| Stored data |
• • • •

(** * generate_charts: benchmark report parser and chart renderers

    A shallow embedding of [scripts/generate_charts.py]: the line-oriented
    parser [parse_results] and the two renderers
    [generate_matplotlib_charts] and [generate_text_charts].

    Conventions of the embedding:
    - a Python [str] is a [string]; the parser is modelled on ASCII text
      (code points below 128), the written text file as its UTF-8 bytes;
    - a Python [float] is a [spec_float] of the binary64 format, with the
      operations of [SpecFloat] (round to nearest, ties to even);
    - a Python [dict] is an insertion-ordered association list;
    - an uncaught exception is the [Raise] branch of [result];
    - [main] runs in an environment record: the command line, the names
      of the files in the results directory, what each path names (nothing,
      a directory, an unreadable file, or a file with its text), and
      whether the plotting library was imported.  The output
      directory can always be created, and the results directory holds
      files only. *)

From Stdlib Require Import String Ascii List ZArith NArith Bool Lia.
From Stdlib Require Import Floats.SpecFloat DecimalString OrderedTypeEx.
Import ListNotations.

Local Open Scope string_scope.
Local Open Scope list_scope.

(** ** Exceptions and the error monad *)

Inductive exn : Type :=
| ValueError
| IndexError
| UnboundLocalError
| FileNotFoundError
| IsADirectoryError
| PermissionError
| UnicodeDecodeError
| ZeroDivisionError
| OverflowError.

Inductive result (A : Type) : Type :=
| Ok (a : A)
| Raise (e : exn).

Arguments Ok {A} a.
Arguments Raise {A} e.

Definition bind {A B : Type} (m : result A) (k : A -> result B) : result B :=
  match m with
  | Ok a => k a
  | Raise e => Raise e
  end.

Notation "x <- m ;; k" := (bind m (fun x => k))
  (at level 61, m at next level, right associativity).

(** [xs[i]]: an [IndexError] out of range. *)
Definition index {A : Type} (xs : list A) (i : nat) : result A :=
  match nth_error xs i with
  | Some a => Ok a
  | None => Raise IndexError
  end.

(** ** Python string operations *)

Module Str.

(** [str.isspace] on ASCII: tab to carriage return, the four separators
    0x1c-0x1f and the blank. *)
Definition is_space (c : ascii) : bool :=
  let n := nat_of_ascii c in
  ((9 <=? n) && (n <=? 13) || (28 <=? n) && (n <=? 32))%nat.

Definition is_digit (c : ascii) : bool :=
  let n := nat_of_ascii c in ((48 <=? n) && (n <=? 57))%nat.

(** [\w] of [re] on ASCII: letters, digits and the underscore. *)
Definition is_word (c : ascii) : bool :=
  let n := nat_of_ascii c in
  ((48 <=? n) && (n <=? 57) || (65 <=? n) && (n <=? 90)
   || (97 <=? n) && (n <=? 122) || (n =? 95))%nat.

Fixpoint lstrip (s : string) : string :=
  match s with
  | String c s' => if is_space c then lstrip s' else s
  | EmptyString => EmptyString
  end.

Fixpoint rstrip (s : string) : string :=
  match s with
  | String c s' =>
      match rstrip s' with
      | EmptyString => if is_space c then EmptyString else String c EmptyString
      | r => String c r
      end
  | EmptyString => EmptyString
  end.

(** [s.strip()] *)
Definition strip (s : string) : string := rstrip (lstrip s).

(** [s.startswith(p)] *)
Fixpoint startswith (p s : string) : bool :=
  match p, s with
  | EmptyString, _ => true
  | String a p', String b s' => Ascii.eqb a b && startswith p' s'
  | String _ _, EmptyString => false
  end.

(** [sub in s] *)
Fixpoint contains (sub s : string) : bool :=
  startswith sub s ||
  match s with
  | String _ s' => contains sub s'
  | EmptyString => false
  end.

Fixpoint rev_acc (acc s : string) : string :=
  match s with
  | String c s' => rev_acc (String c acc) s'
  | EmptyString => acc
  end.

(** The pieces of [s] around the occurrences of [sep], scanned left to
    right without overlap; [budget] is the number of cuts still allowed,
    [skip] the number of characters of a separator still to pass over,
    [cur] the current piece, reversed. *)
Fixpoint split_from (sep : string) (budget : option nat) (skip : nat)
         (cur s : string) : list string :=
  match s with
  | EmptyString => [rev_acc EmptyString cur]
  | String c s' =>
      match skip with
      | S k => split_from sep budget k cur s'
      | O =>
          let cut := match budget with Some O => false | _ => true end in
          if cut && startswith sep s
          then rev_acc EmptyString cur ::
               split_from sep (option_map Nat.pred budget)
                          (Nat.pred (String.length sep)) EmptyString s'
          else split_from sep budget O (String c cur) s'
      end
  end.

(** [s.split(sep)] for a non-empty [sep] *)
Definition split (sep s : string) : list string :=
  split_from sep None O EmptyString s.

(** [s.split(sep, maxsplit)] for a non-empty [sep] *)
Definition split_max (sep : string) (maxsplit : nat) (s : string) : list string :=
  split_from sep (Some maxsplit) O EmptyString s.

(** [s.split()]: the maximal runs of non-blank characters. *)
Fixpoint words_from (cur s : string) : list string :=
  match s with
  | EmptyString =>
      match cur with
      | EmptyString => []
      | _ => [rev_acc EmptyString cur]
      end
  | String c s' =>
      if is_space c
      then match cur with
           | EmptyString => words_from EmptyString s'
           | _ => rev_acc EmptyString cur :: words_from EmptyString s'
           end
      else words_from (String c cur) s'
  end.

Definition words (s : string) : list string := words_from EmptyString s.

(** The longest prefix of word characters. *)
Fixpoint take_word (s : string) : string :=
  match s with
  | String c s' => if is_word c then String c (take_word s') else EmptyString
  | EmptyString => EmptyString
  end.

Fixpoint drop (n : nat) (s : string) : string :=
  match n, s with
  | S k, String _ s' => drop k s'
  | _, _ => s
  end.

(** [s * n]: negative counts give the empty string. *)
Definition repeat (s : string) (n : Z) : string :=
  Nat.iter (Z.to_nat n) (append s) EmptyString.

(** [format(s, str(w))]: left-justified in [w] columns; [len] is the
    number of code points of [s]. *)
Definition ljust (s : string) (len w : nat) : string :=
  s ++ repeat " " (Z.of_nat (w - len)).

End Str.

(** [re.match(r"Test: (\w+)", line)], returning [match.group(1)]. *)
Definition match_test (line : string) : option string :=
  if Str.startswith "Test: " line
  then match Str.take_word (Str.drop 6 line) with
       | EmptyString => None
       | w => Some w
       end
  else None.

(** ** Python floats: binary64 *)

Module Float.

Definition float : Type := spec_float.

Definition prec : Z := 53.
Definition emax : Z := 1024.

(** [float(n)] for an [int] [n] *)
Definition of_Z (n : Z) : float := binary_normalize prec emax n 0 false.

Definition mul : float -> float -> float := SFmul prec emax.

(** The quotient of two floats, where the divisor is known not to be zero. *)
Definition quot : float -> float -> float := SFdiv prec emax.

Definition ltb : float -> float -> bool := SFltb.
Definition eqb : float -> float -> bool := SFeqb.

(** [x > 0] *)
Definition pos (x : float) : bool := ltb (S754_zero false) x.

(** [x == 0] *)
Definition is_zero (x : float) : bool :=
  match x with
  | S754_zero _ => true
  | _ => false
  end.

Definition is_finite (x : float) : bool :=
  match x with
  | S754_zero _ | S754_finite _ _ _ => true
  | _ => false
  end.

(** [x / y]: Python raises on a zero divisor instead of returning an
    infinity or a NaN. *)
Definition div (x y : float) : result float :=
  if is_zero y then Raise ZeroDivisionError else Ok (quot x y).

(** [int(x)]: truncation towards zero. *)
Definition to_int (x : float) : result Z :=
  match x with
  | S754_nan => Raise ValueError
  | S754_infinity _ => Raise OverflowError
  | S754_zero _ => Ok 0%Z
  | S754_finite s m e =>
      Ok (cond_Zopp s (match e with
                       | Zneg k => Z.shiftr (Zpos m) (Zpos k)
                       | _ => Z.shiftl (Zpos m) e
                       end))
  end.

(** The float nearest to [m * 10 ^ e10] (ties to even). *)
Definition of_decimal (neg : bool) (m : N) (e10 : Z) : float :=
  match m with
  | N0 => S754_zero neg
  | Npos p =>
      match e10 with
      | Zneg k =>
          let '(q, e, l) :=
            SFdiv_core_binary prec emax (Zpos p) 0 (Z.pow_pos 10 k) 0 in
          binary_round_aux prec emax neg q e l
      | _ => binary_normalize prec emax (cond_Zopp neg (Zpos p * 10 ^ e10)) 0 neg
      end
  end.

Definition lower (c : ascii) : ascii :=
  let n := nat_of_ascii c in
  if ((65 <=? n) && (n <=? 90))%nat then ascii_of_nat (n + 32) else c.

Fixpoint lower_str (s : string) : string :=
  match s with
  | String c s' => String (lower c) (lower_str s')
  | EmptyString => EmptyString
  end.

Definition digit_val (c : ascii) : N := N.of_nat (nat_of_ascii c - 48).

(** The rest of a [digitpart], after a digit: [(["_"] digit)*].  Returns
    the number read so far, the count of digits and the unread text. *)
Fixpoint digits_from (acc : N) (n : nat) (s : string) : N * nat * string :=
  match s with
  | String c s' =>
      if Str.is_digit c then digits_from (10 * acc + digit_val c) (S n) s'
      else if Ascii.eqb c "_"
      then match s' with
           | String c2 s'' =>
               if Str.is_digit c2
               then digits_from (10 * acc + digit_val c2) (S n) s''
               else (acc, n, s)
           | EmptyString => (acc, n, s)
           end
      else (acc, n, s)
  | EmptyString => (acc, n, s)
  end.

(** [digitpart ::= digit (["_"] digit)*], continuing the number [acc]. *)
Definition digitpart (acc : N) (s : string) : option (N * nat * string) :=
  match s with
  | String c s' =>
      if Str.is_digit c then Some (digits_from (10 * acc + digit_val c) 1 s')
      else None
  | EmptyString => None
  end.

• • • •

| Exercise |
Select every line above that contains the word "number", and copy it.

| Answer box |
    right without overlap; [budget] is the number of cuts still allowed,
    [skip] the number of characters of a separator still to pass over,
    number of code points of [s]. *)
    the number read so far, the count of digits and the unread text. *)
(** [digitpart ::= digit (["_"] digit)*], continuing the number [acc]. *)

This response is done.